▸ Description of the task: Below are some entries. Repeat exactly the lines from the one with "(** The file" through the one with "destruct (decide (name", and only those.

▸ Available data:
(** The tree after [tree_insert], one level at a time. *)
Lemma tree_insert_eq (l0 l1 l2 : string) (ident : Z) (t : FSNode) :
  let c := default (mkFSNode ∅ ∅) (dirs t !! l0) in
  let d := default (mkFSNode ∅ ∅) (dirs c !! l1) in
  tree_insert l0 l1 l2 ident t
  = mkFSNode
      (<[l0 := mkFSNode (<[l1 := set_file l2 ident d]> (dirs c)) (files c)]>
         (dirs t))
      (files t).
Proof.
  intros c d. subst c d. unfold tree_insert, ensure_dir.
  destruct t as [D F]. cbn [dirs files].
  destruct (D !! l0) as [c|] eqn:Hc; cbn [from_option id].
  - cbn [update_at dirs files]. rewrite Hc.
    destruct c as [Dc Fc]. cbn [dirs files].
    destruct (Dc !! l1) as [d|] eqn:Hd; cbn [from_option id dirs files].
    + rewrite lookup_insert_eq. cbn [dirs files update_at].
      rewrite Hd. cbn [dirs files].
      by rewrite insert_insert_eq.
    + rewrite lookup_insert_eq. cbn [dirs files update_at].
      rewrite lookup_insert_eq. cbn [dirs files].
      by rewrite !insert_insert_eq.
  - cbn [update_at dirs files]. rewrite lookup_insert_eq.
    cbn [dirs files]. rewrite lookup_empty. cbn [dirs files].
    rewrite insert_insert_eq, lookup_insert_eq. cbn [dirs files update_at].
    rewrite lookup_insert_eq. cbn [dirs files].
    by rewrite !insert_insert_eq.
Qed.

Lemma node_at_leaf (q : list string) :
  node_at (mkFSNode ∅ ∅) q = match q with [] => Some (mkFSNode ∅ ∅) | _ => None end.
Proof. destruct q as [|x q]; [done|]. cbn. by rewrite lookup_empty. Qed.

Lemma node_at_set_file (l2 : string) (ident : Z) (d : FSNode) (x : string)
    (q : list string) :
  node_at (set_file l2 ident d) (x :: q) = node_at d (x :: q).
Proof. reflexivity. Qed.

(** The file map of every directory after [tree_insert]. *)
Lemma file_at_tree_insert (l0 l1 l2 : string) (ident : Z) (t : FSNode)
    (p : list string) (name : string) :
  file_at (tree_insert l0 l1 l2 ident t) p name
  = if decide (p ++ [name] = [l0; l1; l2]) then Some ident
    else file_at t p name.
Proof.
  rewrite tree_insert_eq. cbn zeta. unfold file_at.
  destruct p as [|a [|b q]].
  - cbn. by destruct (decide _).
  - cbn [node_at dirs files app].
    rewrite decide_False by (by intros [=]).
    destruct (decide (a = l0)) as [->|Ha].
    + rewrite lookup_insert_eq. cbn.
      destruct (dirs t !! l0) as [c|]; cbn; [done|]. by rewrite lookup_empty.
    + by rewrite lookup_insert_ne.
  - cbn [node_at dirs files app].
    destruct (decide (a = l0)) as [->|Ha].
    + rewrite lookup_insert_eq. cbn [dirs files].
      destruct (decide (b = l1)) as [->|Hb].
      * rewrite lookup_insert_eq.
        destruct q as [|x q].
        -- cbn [node_at mbind option_bind set_file files app].
           destruct (decide (name = l2)) as [->|Hn].
           ++ rewrite decide_True by done. by rewrite lookup_insert_eq.
           ++ rewrite decide_False by (intros [=]; done).
              rewrite lookup_insert_ne by done.
              destruct (dirs t !! l0) as [c|]; cbn [from_option id].
              ** destruct (dirs c !! l1) as [d|]; cbn; [done|].
                 by rewrite lookup_empty.
              ** cbn. by rewrite !lookup_empty.
        -- rewrite decide_False by (intros [= _ Hq]; by destruct q).
           rewrite node_at_set_file.
           destruct (dirs t !! l0) as [c|]; cbn [from_option id].
           ++ destruct (dirs c !! l1) as [d|]; cbn [from_option id]; [done|].
              by rewrite node_at_leaf.
           ++ cbn [dirs]. rewrite lookup_empty. cbn [from_option id].
              by rewrite node_at_leaf.
      * rewrite lookup_insert_ne by done.
        rewrite decide_False by (intros [=]; done).
        destruct (dirs t !! l0) as [c|]; cbn [from_option id]; [done|].
        cbn [dirs]. by rewrite lookup_empty.
    + rewrite lookup_insert_ne by done.
      rewrite decide_False by (intros [=]; done). done.
Qed.

(** The directories after [tree_insert]: those that were there, and the
    two of the path. *)
Lemma node_at_tree_insert_1 (l0 l1 l2 : string) (ident : Z) (t : FSNode)
    (a : string) :
  is_Some (node_at (tree_insert l0 l1 l2 ident t) [a])
  ↔ a = l0 ∨ is_Some (node_at t [a]).
Proof.
  rewrite tree_insert_eq. cbn zeta. cbn [node_at dirs].
  destruct (decide (a = l0)) as [->|Ha].
  - rewrite lookup_insert_eq. split; [by left | eauto].
  - rewrite lookup_insert_ne by done. split; [by right|].
    by intros [?|?].
Qed.

Lemma node_at_tree_insert_2 (l0 l1 l2 : string) (ident : Z) (t : FSNode)
    (a b : string) :
  is_Some (node_at (tree_insert l0 l1 l2 ident t) [a; b])
  ↔ (a = l0 ∧ b = l1) ∨ is_Some (node_at t [a; b]).
Proof.
  rewrite tree_insert_eq. cbn zeta. cbn [node_at dirs].
  destruct (decide (a = l0)) as [->|Ha].
  - rewrite lookup_insert_eq. cbn [dirs].
    destruct (decide (b = l1)) as [->|Hb].
    + rewrite lookup_insert_eq. split; [by left | eauto].
    + rewrite lookup_insert_ne by done.
      destruct (dirs t !! l0) as [c|]; cbn [from_option id dirs].
      * split; [by right|]. by intros [[_ ?]|?].
      * rewrite lookup_empty. split; [by intros [? ?]|].
        intros [[_ ?]|[? ?]]; done.
  - rewrite lookup_insert_ne by done. split; [by right|].
    by intros [[? _]|?].
Qed.

Lemma node_at_tree_insert_3 (l0 l1 l2 : string) (ident : Z) (t : FSNode)
    (a b x : string) (q : list string) :
  is_Some (node_at (tree_insert l0 l1 l2 ident t) (a :: b :: x :: q))
  ↔ is_Some (node_at t (a :: b :: x :: q)).
Proof.
  rewrite tree_insert_eq. cbn zeta. cbn [node_at dirs].
  destruct (decide (a = l0)) as [->|Ha].
  - rewrite lookup_insert_eq. cbn [dirs].
    destruct (decide (b = l1)) as [->|Hb].
    + rewrite lookup_insert_eq. cbn [set_file dirs].
      destruct (dirs t !! l0) as [c|]; cbn [from_option id dirs].
      * destruct (dirs c !! l1) as [d|]; cbn [from_option id dirs]; [done|].
        rewrite lookup_empty. done.
      * rewrite !lookup_empty. cbn [from_option id dirs].
        rewrite lookup_empty. done.
    + rewrite lookup_insert_ne by done.
      destruct (dirs t !! l0) as [c|]; cbn [from_option id dirs]; [done|].
      rewrite lookup_empty. done.
  - by rewrite lookup_insert_ne.
Qed.


End mount_loop.

(** [adddir] with a list that reads [['']]: the directory is added at the
    root, and the list still reads [['']]. *)
Lemma adddir_keeps_root_path_list :
  let w := set_heap <[0%nat := [""%string]]> empty_world in
  contents w 0%nat = [""%string]
  ∧ ∃ w', FSNode.adddir [] 0%nat "x" None w = (Ok tt, w')
          ∧ contents w' 0%nat = [""%string]
          ∧ contents w' 0%nat ≠ [].
Proof.
  intros w. split; [reflexivity|].
  destruct (FSNode.adddir [] 0%nat "x" None w) as [r w'] eqn:Hrun.
  assert (r = Ok tt) as ->.
  { change r with (r, w').1. rewrite <- Hrun. vm_compute. reflexivity. }
  assert (contents w' 0%nat = [""%string]) as Hc.
  { change w' with (Ok tt, w').2. rewrite <- Hrun. vm_compute. reflexivity. }
  exists w'. split; [done|]. split; [exact Hc|]. by rewrite Hc.
Qed.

▸ Task answer:
(** The file map of every directory after [tree_insert]. *)
Lemma file_at_tree_insert (l0 l1 l2 : string) (ident : Z) (t : FSNode)
    (p : list string) (name : string) :
  file_at (tree_insert l0 l1 l2 ident t) p name
  = if decide (p ++ [name] = [l0; l1; l2]) then Some ident
    else file_at t p name.
Proof.
  rewrite tree_insert_eq. cbn zeta. unfold file_at.
  destruct p as [|a [|b q]].
  - cbn. by destruct (decide _).
  - cbn [node_at dirs files app].
    rewrite decide_False by (by intros [=]).
    destruct (decide (a = l0)) as [->|Ha].
    + rewrite lookup_insert_eq. cbn.
      destruct (dirs t !! l0) as [c|]; cbn; [done|]. by rewrite lookup_empty.
    + by rewrite lookup_insert_ne.
  - cbn [node_at dirs files app].
    destruct (decide (a = l0)) as [->|Ha].
    + rewrite lookup_insert_eq. cbn [dirs files].
      destruct (decide (b = l1)) as [->|Hb].
      * rewrite lookup_insert_eq.
        destruct q as [|x q].
        -- cbn [node_at mbind option_bind set_file files app].
           destruct (decide (name = l2)) as [->|Hn].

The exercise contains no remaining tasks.